Lemma guarded_handleConnect rc h :
  connectable -> guarded (session_guard rs) h (handleConnect rs rc).
Proof.
  intros Hcon. unfold handleConnect. set (rs1 := rs_with_Phase rs PhaseConnecting).
  assert (forall h', connecting rs1 h') as Hrs1 by (intros; split; try done; by left).
  guard_step. guard_step.
  { split; [done|]. apply (connecting_write rs1); try done; [by left|by left]. }
  guard_step. apply guarded_call_rancher; [done|]. intros [[id []]|e].
  - apply guarded_connect_cluster; try done. exists rc. left. set_solver.
  - apply guarded_call_rancher.
    { split; [done|]. split; [done|]. exists id. set_solver. }
    intros [id'|e].
    + apply guarded_connect_cluster; try done. exists rc. right. set_solver.
    + apply guarded_unreachable. apply (connecting_write rs1); try done; [by left|by left].
  - apply guarded_unreachable. apply (connecting_write rs1); try done; [by left|by left].
Qed.

(** A write that keeps everything but phase, conditions, message and times. *)
Lemma plain_write rs' h :
  rs_Meta rs' = rs_Meta rs -> rs_Spec rs' = rs_Spec rs ->
  RancherClusterID (rs_Status rs') = RancherClusterID (rs_Status rs) ->
  ManifestApplied (rs_Status rs') = ManifestApplied (rs_Status rs) ->
  session_step (deleting (rs_Meta rs)) (ManifestApplied (rs_Status rs)) (credentials_unusable rs h)
    (rs_Phase (rs_Status rs)) (rs_Phase (rs_Status rs')) ->
  rs_Phase (rs_Status rs') <> PhaseConnected -> rs_Phase (rs_Status rs') <> PhaseDisconnected ->
  write_ok rs rs' h.
Proof. intros Hm Hs Hc Hma Hst H1 H2. split; try done; auto. rewrite Hma. auto. Qed.

Lemma guarded_expired h at_ : guarded (session_guard rs) h (expired at_).
Proof. unfold expired. by repeat guard_step. Qed.

Lemma guarded_poll h :
  deleting (rs_Meta rs) = false -> rs_Phase (rs_Status rs) = PhaseConnecting ->
  ManifestApplied (rs_Status rs) = true -> guarded (session_guard rs) h (pollAgentReady rs).
Proof.
  intros Hd Hp Hma. unfold pollAgentReady. apply guarded_bind; [apply guarded_expired|].
  intros tr [] _.
  - apply guarded_setFailed, plain_write; try done. apply ss_failed; auto.
  - unfold poll_deployment. repeat guard_step. split; [done|]. split; try done; auto.
    + rewrite Hp. by constructor.
    + intros _. right. split; [|exists r0; split; [set_solver|done]].
      exists a. split; [set_solver|]. by apply Z.eqb_neq.
Qed.

Lemma namespace_gone_mono h h' : h ⊆ h' -> namespace_gone h -> namespace_gone h'.
Proof. intros Hs [H|(e & He & H)]; [left|right]; eauto. Qed.

Lemma cluster_deleted_mono id h h' : h ⊆ h' -> cluster_deleted id h -> cluster_deleted id h'.
Proof. intros Hs H Hne. destruct (H Hne) as [rc ?]. eauto. Qed.

Lemma deleteNamespace_spec tr : exec (deleteNamespace cattleSystemNamespace) tr None -> namespace_gone tr.
Proof.
  unfold deleteNamespace, do_call. intros He. exec_step He.
  destruct r as [e|]; [destruct (IsNotFound e) eqn:Hn; exec_steps He|exec_steps He; left; left].
  right. exists e. split; [done|left].
Qed.

(** Cleaning up is due for a deleted object or a connected session. *)
Definition cleanable : Prop := deleting (rs_Meta rs) = true \/ rs_Phase (rs_Status rs) = PhaseConnected.

Lemma guarded_cleanup_local h :
  cleanable -> cluster_deleted (RancherClusterID (rs_Status rs)) h ->
  guarded (session_guard rs) h (cleanup_local (L := L) (rs_with_Phase rs PhaseDisconnecting)).
Proof.
  intros Hc Hcd. unfold cleanup_local. apply guarded_bind.
  { unfold deleteNamespace. repeat guard_step. split; [done|]. destruct Hc; auto. }
  intros tr [e|] He; [done|]. apply deleteNamespace_spec in He. unfold or_return at 1.
  guard_step. guard_step.
  - split; [done|]. split; try done; auto.
    + simpl. destruct Hc; constructor; auto.
    + intros _. split; [eapply namespace_gone_mono, He|eapply cluster_deleted_mono, Hcd]; set_solver.
  - guard_step. destruct (negb _) eqn:Hd; [|done]. unfold removeFinalizer. repeat guard_step.
    unfold session_guard, update_ok. fold (deleting (rs_Meta rs)) in Hd. simpl in Hd.
    assert (deleting (rs_Meta rs) = true) as -> by done. split; [done|].
    split; [eapply namespace_gone_mono, He; set_solver|]. left. eapply cluster_deleted_mono, Hcd; set_solver.
Qed.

----

Exercise objective —
Wherever the line holding "unfold deleteNamespace, do_call." falls in the entries above, copy exactly from it through the line holding "- guard_step. destruct", inclusive, and add nothing.

Answer for this exercise —
  unfold deleteNamespace, do_call. intros He. exec_step He.
  destruct r as [e|]; [destruct (IsNotFound e) eqn:Hn; exec_steps He|exec_steps He; left; left].
  right. exists e. split; [done|left].
Qed.

(** Cleaning up is due for a deleted object or a connected session. *)
Definition cleanable : Prop := deleting (rs_Meta rs) = true \/ rs_Phase (rs_Status rs) = PhaseConnected.

Lemma guarded_cleanup_local h :
  cleanable -> cluster_deleted (RancherClusterID (rs_Status rs)) h ->
  guarded (session_guard rs) h (cleanup_local (L := L) (rs_with_Phase rs PhaseDisconnecting)).
Proof.
  intros Hc Hcd. unfold cleanup_local. apply guarded_bind.
  { unfold deleteNamespace. repeat guard_step. split; [done|]. destruct Hc; auto. }
  intros tr [e|] He; [done|]. apply deleteNamespace_spec in He. unfold or_return at 1.
  guard_step. guard_step.
  - split; [done|]. split; try done; auto.
    + simpl. destruct Hc; constructor; auto.
    + intros _. split; [eapply namespace_gone_mono, He|eapply cluster_deleted_mono, Hcd]; set_solver.
  - guard_step. destruct (negb _) eqn:Hd; [|done]. unfold removeFinalizer. repeat guard_step.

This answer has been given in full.